The Fed has raised rates four times this year, including twice by 0.75 percentage points, tripling its normal margin. Investors expect another 0.75 percentage point increase in September, as data from last week showed hiring was stronger than forecast.
Investors worry that efforts by the Fed and other central banks in Europe and Asia to quell inflation, which is at a multi-decade high, could derail global economic growth.
Fed officials acknowledge that the US economy is at risk of a recession, but some point to a stronger job market as evidence it can tolerate more rate hikes.
In Asia, the Shanghai Composite Index fell 0.5% to 3,230.02 and the Nikkei 225 in Tokyo fell 0.7% to 27,819.33. The Hang Seng in Hong Kong fell 2% to end at 19,610.84.
In Seoul, the Kospi fell 0.9% to 2,480.88 and Sydney’s S&P-ASX 200 fell 0.5% to 6,992.70.
India’s Sensex closed less than 0.1% lower at 58,826.80. New Zealand and Southeast Asian markets retreated.
Markets were also battered by Russia’s war against Ukraine, which pushed up prices for oil, wheat and other commodities, and led to uncertainty about Chinese anti-virus measures that disrupted manufacturing and trade.

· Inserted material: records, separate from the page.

Definition is_ascii_digit (c : ascii) : bool :=
  (48 <=? code c) && (code c <=? 57).

Definition digit_value (c : ascii) : Z := code c - 48.

(** [str.isspace] on code points below 256: the characters [str.strip]
    removes. *)
Definition py_isspace (c : ascii) : bool :=
  let n := code c in
  ((9 <=? n) && (n <=? 13)) || ((28 <=? n) && (n <=? 32))
  || (n =? 133) || (n =? 160).

(** The blanks [int] and [float] skip around a literal: the ASCII ones, and
    NEL and NBSP, which are first turned into a space. *)
Definition is_blank (c : ascii) : bool :=
  let n := code c in
  ((9 <=? n) && (n <=? 13)) || (n =? 32) || (n =? 133) || (n =? 160).

(** A character with the Unicode digit property: the ten decimal digits and
    the superscripts two, three and one. *)
Definition is_digit_char (c : ascii) : bool :=
  let n := code c in
  is_ascii_digit c || (n =? 178) || (n =? 179) || (n =? 185).

Definition chars (s : string) : list ascii := list_ascii_of_string s.
Definition of_chars (l : list ascii) : string := string_of_list_ascii l.

Fixpoint drop_while {A} (p : A -> bool) (l : list A) : list A :=
  match l with
  | [] => []
  | x :: l' => if p x then drop_while p l' else l
  end.

Definition trim {A} (p : A -> bool) (l : list A) : list A :=
  rev (drop_while p (rev (drop_while p l))).

(** [s.strip()] *)
Definition strip (s : string) : string := of_chars (trim py_isspace (chars s)).

(** [s.replace(old, new)] for a one-character [old]. *)
Definition replace (old : ascii) (new : string) (s : string) : string :=
  of_chars (concat (map (fun c => if Ascii.eqb c old then chars new else [c]) (chars s))).
Lemma firstNotAllowed_of_offender (cols fields : list string) (f : string) :
  In f fields -> ~ In f cols ->
  exists f0, Ranking.firstNotAllowed (Ranking.makeAllowedSet cols) fields = Some f0.
Proof.
  intros Hin Hout.
  destruct (Ranking.firstNotAllowed (Ranking.makeAllowedSet cols) fields) as [f0|] eqn:E;
    [now exists f0|].
  apply firstNotAllowed_None in E.
  eapply List.Forall_forall in E; [|exact Hin]. contradiction.
Qed.

(** ** The ranking handler: validation *)

Lemma clampMaxResults_same (req : Ranking.QueryRequest) :
  Ranking.Model (Ranking.clampMaxResults req) = Ranking.Model req /\
  Ranking.Fields (Ranking.clampMaxResults req) = Ranking.Fields req /\
  Ranking.QueryText (Ranking.clampMaxResults req) = Ranking.QueryText req.
Proof.
  unfold Ranking.clampMaxResults.
  destruct ((Ranking.MaxResults req <=? 0)%Z || (100 <? Ranking.MaxResults req)%Z);
    repeat split.
Qed.

Lemma clampMaxResults_value (req : Ranking.QueryRequest) :
  Ranking.MaxResults (Ranking.clampMaxResults req) =
  if decide (Ranking.MaxResults req <= 0 \/ 100 < Ranking.MaxResults req)%Z
  then 10%Z else Ranking.MaxResults req.
Proof.
  unfold Ranking.clampMaxResults.
  destruct (Ranking.MaxResults req <=? 0)%Z eqn:H1;
    destruct (100 <? Ranking.MaxResults req)%Z eqn:H2; simpl;
    case_decide; try reflexivity; lia.
Qed.

(** The goal is the left case of [handler_cases]: a rejection with a
    4xx status and no call. *)
Ltac rejected :=
  left; do 2 eexists; split; [reflexivity | cbv; lia].

Section RankingHandler.
Context {U : Unicode}.
Variable db : DB.
Variable allowed : gmap string (list string).

Lemma handler_reaches (r : Ranking.Request) (req : Ranking.QueryRequest) :
  reachesQuery allowed r req ->
  Ranking.MakeQueryHandler db allowed r = runQuery db req.
Proof.
  intros (Hm & Hd & Hmodel & Hfields & Htext & cols & Hcols & Hall).
  unfold Ranking.MakeQueryHandler, runQuery.
  rewrite Hm, Hd. simpl.
  apply String.eqb_neq in Hmodel. rewrite Hmodel.
  destruct (Ranking.Fields req) as [|f fs] eqn:Hf; [congruence|]. simpl.
  apply String.eqb_neq in Htext. rewrite Htext.
  destruct (clampMaxResults_same req) as (-> & -> & _).
  rewrite Hcols, Hf.
  apply firstNotAllowed_None in Hall. rewrite Hall.
  destruct (db _ _); reflexivity.
Qed.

In energy markets, benchmark US crude fell 61 cents to $89.89 a barrel in electronic trading on the New York Mercantile Exchange. The contract fell 26 cents to $90.50 on Tuesday. Brent crude, the price base for international trade, fell 59 cents to $95.72 a barrel in London. It fell 34 cents to $96.31 in the previous session.
The dollar fell from Tuesday’s 135.18 yen to 134.95 yen. The euro rose from $1.0205 to $1.0222.